#### Collected data entries:
******************************
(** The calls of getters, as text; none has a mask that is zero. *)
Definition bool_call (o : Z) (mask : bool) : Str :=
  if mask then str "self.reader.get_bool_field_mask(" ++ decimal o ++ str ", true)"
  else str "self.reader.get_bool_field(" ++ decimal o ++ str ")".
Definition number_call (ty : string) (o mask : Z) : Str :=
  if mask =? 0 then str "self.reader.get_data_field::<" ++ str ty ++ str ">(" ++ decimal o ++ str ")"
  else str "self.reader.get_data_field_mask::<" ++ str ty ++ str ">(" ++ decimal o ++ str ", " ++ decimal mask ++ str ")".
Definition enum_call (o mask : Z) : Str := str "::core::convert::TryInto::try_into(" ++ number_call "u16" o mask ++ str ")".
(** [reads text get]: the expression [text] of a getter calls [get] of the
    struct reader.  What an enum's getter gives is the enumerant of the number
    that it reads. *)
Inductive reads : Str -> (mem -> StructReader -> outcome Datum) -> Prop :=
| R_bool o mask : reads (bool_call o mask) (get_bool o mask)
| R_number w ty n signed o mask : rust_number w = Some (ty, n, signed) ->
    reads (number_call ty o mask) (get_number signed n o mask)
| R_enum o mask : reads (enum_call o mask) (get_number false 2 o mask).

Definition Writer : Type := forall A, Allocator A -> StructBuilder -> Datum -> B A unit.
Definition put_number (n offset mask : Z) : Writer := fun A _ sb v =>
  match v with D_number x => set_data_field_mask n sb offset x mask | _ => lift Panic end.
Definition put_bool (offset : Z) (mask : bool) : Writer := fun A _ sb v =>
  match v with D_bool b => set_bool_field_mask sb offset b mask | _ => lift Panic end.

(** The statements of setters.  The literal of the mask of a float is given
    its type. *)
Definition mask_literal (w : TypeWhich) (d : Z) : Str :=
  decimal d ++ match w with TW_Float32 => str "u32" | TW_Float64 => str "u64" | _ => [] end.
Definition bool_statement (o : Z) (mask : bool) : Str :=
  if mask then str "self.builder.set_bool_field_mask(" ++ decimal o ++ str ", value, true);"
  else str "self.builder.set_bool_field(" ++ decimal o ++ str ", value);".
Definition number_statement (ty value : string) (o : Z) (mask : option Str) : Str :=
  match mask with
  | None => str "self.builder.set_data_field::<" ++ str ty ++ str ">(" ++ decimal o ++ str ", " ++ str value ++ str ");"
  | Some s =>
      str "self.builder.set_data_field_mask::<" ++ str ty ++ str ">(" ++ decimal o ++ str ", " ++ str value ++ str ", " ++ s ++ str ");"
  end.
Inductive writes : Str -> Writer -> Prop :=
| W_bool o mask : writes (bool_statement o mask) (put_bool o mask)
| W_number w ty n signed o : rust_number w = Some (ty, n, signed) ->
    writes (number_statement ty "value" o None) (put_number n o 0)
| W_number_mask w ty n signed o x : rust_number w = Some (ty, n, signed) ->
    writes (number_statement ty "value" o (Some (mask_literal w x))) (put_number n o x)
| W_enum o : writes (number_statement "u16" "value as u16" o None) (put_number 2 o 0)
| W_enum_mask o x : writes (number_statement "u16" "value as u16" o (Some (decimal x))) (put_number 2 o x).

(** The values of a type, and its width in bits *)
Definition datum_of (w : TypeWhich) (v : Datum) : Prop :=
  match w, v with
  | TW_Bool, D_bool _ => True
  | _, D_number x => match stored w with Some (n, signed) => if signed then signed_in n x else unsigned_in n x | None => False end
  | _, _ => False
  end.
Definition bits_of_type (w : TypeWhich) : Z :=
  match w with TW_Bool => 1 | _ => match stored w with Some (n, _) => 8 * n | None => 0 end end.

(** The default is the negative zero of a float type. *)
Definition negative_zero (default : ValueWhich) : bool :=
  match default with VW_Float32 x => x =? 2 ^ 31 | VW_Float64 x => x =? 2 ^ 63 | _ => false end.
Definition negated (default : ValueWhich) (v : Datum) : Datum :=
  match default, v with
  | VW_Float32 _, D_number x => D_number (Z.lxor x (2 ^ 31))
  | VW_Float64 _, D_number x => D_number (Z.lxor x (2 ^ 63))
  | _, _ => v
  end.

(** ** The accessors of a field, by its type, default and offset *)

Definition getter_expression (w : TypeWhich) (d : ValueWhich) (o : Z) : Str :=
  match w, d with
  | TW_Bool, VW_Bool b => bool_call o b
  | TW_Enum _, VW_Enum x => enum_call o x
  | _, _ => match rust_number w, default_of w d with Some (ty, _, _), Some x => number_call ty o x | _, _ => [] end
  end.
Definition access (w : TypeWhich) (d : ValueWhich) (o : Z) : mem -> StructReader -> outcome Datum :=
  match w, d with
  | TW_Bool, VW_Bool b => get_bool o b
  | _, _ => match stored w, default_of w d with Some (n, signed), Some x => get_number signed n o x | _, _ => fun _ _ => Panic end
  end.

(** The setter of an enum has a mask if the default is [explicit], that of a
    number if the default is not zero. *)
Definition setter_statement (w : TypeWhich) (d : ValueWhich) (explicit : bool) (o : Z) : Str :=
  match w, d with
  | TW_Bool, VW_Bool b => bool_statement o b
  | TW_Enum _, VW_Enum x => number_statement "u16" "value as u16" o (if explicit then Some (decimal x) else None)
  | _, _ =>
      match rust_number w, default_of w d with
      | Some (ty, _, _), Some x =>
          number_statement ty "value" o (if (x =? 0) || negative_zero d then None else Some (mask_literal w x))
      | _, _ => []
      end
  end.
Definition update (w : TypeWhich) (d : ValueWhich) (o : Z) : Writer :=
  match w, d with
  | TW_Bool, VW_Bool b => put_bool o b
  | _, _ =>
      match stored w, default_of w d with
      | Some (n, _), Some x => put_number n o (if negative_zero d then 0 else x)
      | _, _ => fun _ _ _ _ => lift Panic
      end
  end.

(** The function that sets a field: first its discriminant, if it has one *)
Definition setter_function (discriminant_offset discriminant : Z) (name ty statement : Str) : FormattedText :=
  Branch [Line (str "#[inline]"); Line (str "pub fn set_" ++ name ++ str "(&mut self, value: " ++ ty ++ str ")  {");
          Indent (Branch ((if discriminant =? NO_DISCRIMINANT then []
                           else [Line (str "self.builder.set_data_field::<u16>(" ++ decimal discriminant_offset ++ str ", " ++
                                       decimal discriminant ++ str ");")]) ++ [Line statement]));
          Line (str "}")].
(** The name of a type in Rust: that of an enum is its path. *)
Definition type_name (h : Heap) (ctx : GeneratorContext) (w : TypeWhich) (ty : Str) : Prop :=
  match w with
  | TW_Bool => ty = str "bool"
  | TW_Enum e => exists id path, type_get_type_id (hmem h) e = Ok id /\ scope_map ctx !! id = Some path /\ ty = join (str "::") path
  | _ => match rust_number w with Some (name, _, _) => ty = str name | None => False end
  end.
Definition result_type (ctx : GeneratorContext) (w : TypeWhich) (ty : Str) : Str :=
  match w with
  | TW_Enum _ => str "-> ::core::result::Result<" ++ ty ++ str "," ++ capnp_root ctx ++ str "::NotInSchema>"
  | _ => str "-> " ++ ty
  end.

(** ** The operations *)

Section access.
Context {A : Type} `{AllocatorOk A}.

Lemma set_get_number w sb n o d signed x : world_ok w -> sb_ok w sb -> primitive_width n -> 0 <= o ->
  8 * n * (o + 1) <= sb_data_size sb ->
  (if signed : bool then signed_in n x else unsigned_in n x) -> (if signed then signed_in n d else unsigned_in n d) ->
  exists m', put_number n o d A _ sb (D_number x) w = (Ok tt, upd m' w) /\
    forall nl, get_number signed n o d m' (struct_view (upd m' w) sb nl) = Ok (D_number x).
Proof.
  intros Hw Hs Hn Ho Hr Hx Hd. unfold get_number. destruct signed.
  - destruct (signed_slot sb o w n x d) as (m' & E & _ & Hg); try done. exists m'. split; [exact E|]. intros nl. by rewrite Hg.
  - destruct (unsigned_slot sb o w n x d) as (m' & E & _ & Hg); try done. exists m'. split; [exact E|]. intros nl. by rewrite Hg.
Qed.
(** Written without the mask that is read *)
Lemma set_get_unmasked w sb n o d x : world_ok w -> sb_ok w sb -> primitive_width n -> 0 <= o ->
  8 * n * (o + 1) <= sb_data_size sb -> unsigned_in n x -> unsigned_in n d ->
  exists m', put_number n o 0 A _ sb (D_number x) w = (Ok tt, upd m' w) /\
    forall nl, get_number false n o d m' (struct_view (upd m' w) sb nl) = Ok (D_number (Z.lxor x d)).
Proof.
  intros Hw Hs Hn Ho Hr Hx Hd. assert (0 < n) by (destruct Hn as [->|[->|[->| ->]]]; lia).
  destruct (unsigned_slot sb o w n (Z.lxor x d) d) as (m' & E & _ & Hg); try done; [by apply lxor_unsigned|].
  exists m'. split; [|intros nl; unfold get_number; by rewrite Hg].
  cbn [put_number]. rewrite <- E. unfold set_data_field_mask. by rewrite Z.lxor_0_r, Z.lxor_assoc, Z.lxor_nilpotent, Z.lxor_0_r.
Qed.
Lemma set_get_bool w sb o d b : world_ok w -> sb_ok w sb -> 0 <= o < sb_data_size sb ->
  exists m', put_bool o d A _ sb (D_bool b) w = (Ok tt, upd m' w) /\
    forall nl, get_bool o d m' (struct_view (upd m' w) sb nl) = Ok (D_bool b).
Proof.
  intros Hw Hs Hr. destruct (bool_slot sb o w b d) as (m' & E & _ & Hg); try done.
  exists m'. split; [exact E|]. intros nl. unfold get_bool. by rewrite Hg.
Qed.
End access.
******************************
#### EXERCISE REQUIREMENTS:
In the data above, find the line that contains "Definition number_call (ty", then reproduce exactly every line from the first line through that line.

#### SOLUTION TO THIS PROBLEM:
(** The calls of getters, as text; none has a mask that is zero. *)
Definition bool_call (o : Z) (mask : bool) : Str :=
  if mask then str "self.reader.get_bool_field_mask(" ++ decimal o ++ str ", true)"
  else str "self.reader.get_bool_field(" ++ decimal o ++ str ")".
Definition number_call (ty : string) (o mask : Z) : Str :=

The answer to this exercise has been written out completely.